There are many different assembly languages - for each CPU there's possibly multiple possible syntaxes (e.g. "Intel syntax", "AT&T syntax"), then completely different directives, pre-processor, etc on top of that. It adds up to about 30 different dialects of assembly language for 32-bit 80x86 alone.

GCC is only able to generate one dialect of assembly language for 32-bit 80x86. This means it can't work with NASM, FASM, MASM, TASM, A86/A386, etc. It only works for GAS (and possibly YASM in its "AT&T mode" maybe).

Of course you can compile code with 3 different compilers into 3 different types of assembly, then write 3 more different pieces of code (in 3 more different types of assembly) yourself; then assemble all of that (each with their appropriate assembler) into object files and link all the object files together.

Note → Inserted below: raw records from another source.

Lemma power_reads textA textF valueA valueF :
  reads_text starts_atom (fun _ => true) 1 (Parser.atom libm_pow) returned textA valueA ->
  reads_text starts_operand after_factor 3 (Parser.factor libm_pow) returned textF valueF ->
  reads_text starts_atom after_factor 2 (Parser.exponentiation libm_pow) returned
    (textA ++ String "^" textF)
    (b <- valueA ;; e <- valueF ;; Float.math_pow libm_pow b e).
Proof.
  intros HA HF.
  apply loop_returns
    with (follow := after_factor) (loop := Parser.exponentiation_loop libm_pow) (ops := 1%nat);
    [auto | intros; now apply exponentiation_loop_stops | rewrite length_app_op; lia | lia |].
  apply (binary_reads starts_atom starts_operand (fun _ => true) after_factor 2 3
           (Parser.exponentiation libm_pow) (Parser.factor libm_pow)
           (Parser.exponentiation_loop libm_pow) "^" EXPONENTIATION
           (Float.math_pow libm_pow) textA textF valueA valueF O single_exponentiation);
    [reflexivity | reflexivity | | apply math_pow_fuel | lia | lia | | exact HF].
  - intros n r p Hty. now rewrite exponentiation_loop_S, Hty.
  - apply (descends starts_atom (fun _ => true) 1 (Parser.exponentiation libm_pow)
             (Parser.atom libm_pow) (Parser.exponentiation_loop libm_pow));
      [reflexivity | exact HA].
Qed.

Lemma starts_atom_operand ty : starts_atom ty = true -> starts_operand ty = true.
Proof. destruct ty; intros H; try discriminate H; reflexivity. Qed.

Lemma exponentiation_reads_factor text value :
  reads_text starts_atom after_factor 2 (Parser.exponentiation libm_pow) returned
    text value ->
  reads_text starts_operand after_factor 3 (Parser.factor libm_pow) returned text value.
Proof.
  intros H rest Hrest l c. destruct (H rest Hrest l c) as (tok & lx & E & Hf & Hrun).
  exists tok, lx. split; [exact E |]. split; [now apply starts_atom_operand |].
  intros [|n] Hn; [lia |]. specialize (Hrun n ltac:(lia)).
  rewrite factor_S. cbn [Parser.current_token].
  destruct (Token.type tok); try discriminate Hf; exact Hrun.
Qed.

You basically can't, at least directly. GCC does output assembly in Intel syntax; but NASM/MASM/TASM have their own Intel syntax. They are largely based on it, but there are as well some differences the assembler may not be able to understand and thus fail to compile.

The closest thing is probably having objdump show the assembly in Intel format:

objdump -d $file -M intel

Peter Cordes suggests in the comments that assembler directives will still target GAS, so they won't be recognized by NASM for example. They typically have the same name, but GAS-like directives start with a . as in .section text (vs section text).

The difficulty I think you hit with the entry point error was attempting to use ld on an object file containing the entry point named main while ld was looking for an entry point named _start.

There are a couple of considerations. First, if you are linking with the C library for the use of functions like printf, linking will expect main as the entry point, but if you are not linking with the C library, ld will expect _start. Your script is very close, but you will need some way to differentiate which entry point you need to fully automate the process for any source file.

For example, the following is a conversion using your approach of a source file including printf. It was converted to nasm using objconv as follows:

Generate the object file:

gcc -fno-asynchronous-unwind-tables -s -c struct_offsetof.c -o s3.obj

Convert with objconv to nasm format assembly file

objconv -fnasm s3.obj

(note: my version of objconv added DOS line endings -- probably an option missed, I just ran it through dos2unix)

Using a slightly modified version of your sed call, tweak the contents:

sed -i -e 's/align=1//g' -e 's/[a-z]*execute//g' -e \
's/: *function//g' -e '/default *rel/d' s3.asm

(note: if no standard library functions, and using ld, change main to _start by adding the following expressions to your sed call)

-e 's/^main/_start/' -e 's/[ ]main[ ]*.*$/ _start/'

(there are probably more elegant expressions for this, this was just for example)

Compile with nasm (replacing original object file):

nasm -felf64 -o s3.obj s3.asm

Using gcc for link:

gcc -o s3 s3.obj

Test

$ ./s3

 sizeof test : 40

 myint  : 0  0
 mychar : 4  4
 myptr  : 8  8
 myarr  : 16  16
 myuint : 32  32

Not enough to post a comment, but following David C. Rankin's answer above results in a relocation error and suggestion to compile with -fPIC for me. simp.c:

#include <stdio.h> 

int main (void){
 int i,j;
   for(i=1;i<21;i++){ 
     j= i + 100;
     printf("got int: %d\n",j); 
   }
 return(0);
}

Then I run the following:

rm *.obj *.o *.asm 
gcc -fno-asynchronous-unwind-tables -s -c simp.c -o simp.obj
objconv -fnasm simp.obj
dos2unix simp.asm 
sed -i -e 's/align=1//g' -e 's/[a-z]*execute//g' -e 's/: *function//g' -e '/default *rel/d' simp.asm 
nasm -felf64 -o simp2.obj simp.asm
gcc -o my_simp simp2.obj

And get the following error:

/usr/bin/ld: simp2.obj: relocation R_X86_64_PC32 against symbol `printf@@GLIBC_2.2.5' can not be used when making a PIE object; recompile with -fPIC
/usr/bin/ld: final link failed: nonrepresentable section on output
collect2: error: ld returned 1 exit status

Note: I tried using the -fPIC to the object compilation and it does add an extern _GLOBAL_OFFSET_TABLE_ entry into the generated nasm from objconv but it doesn't appear to actually be using it.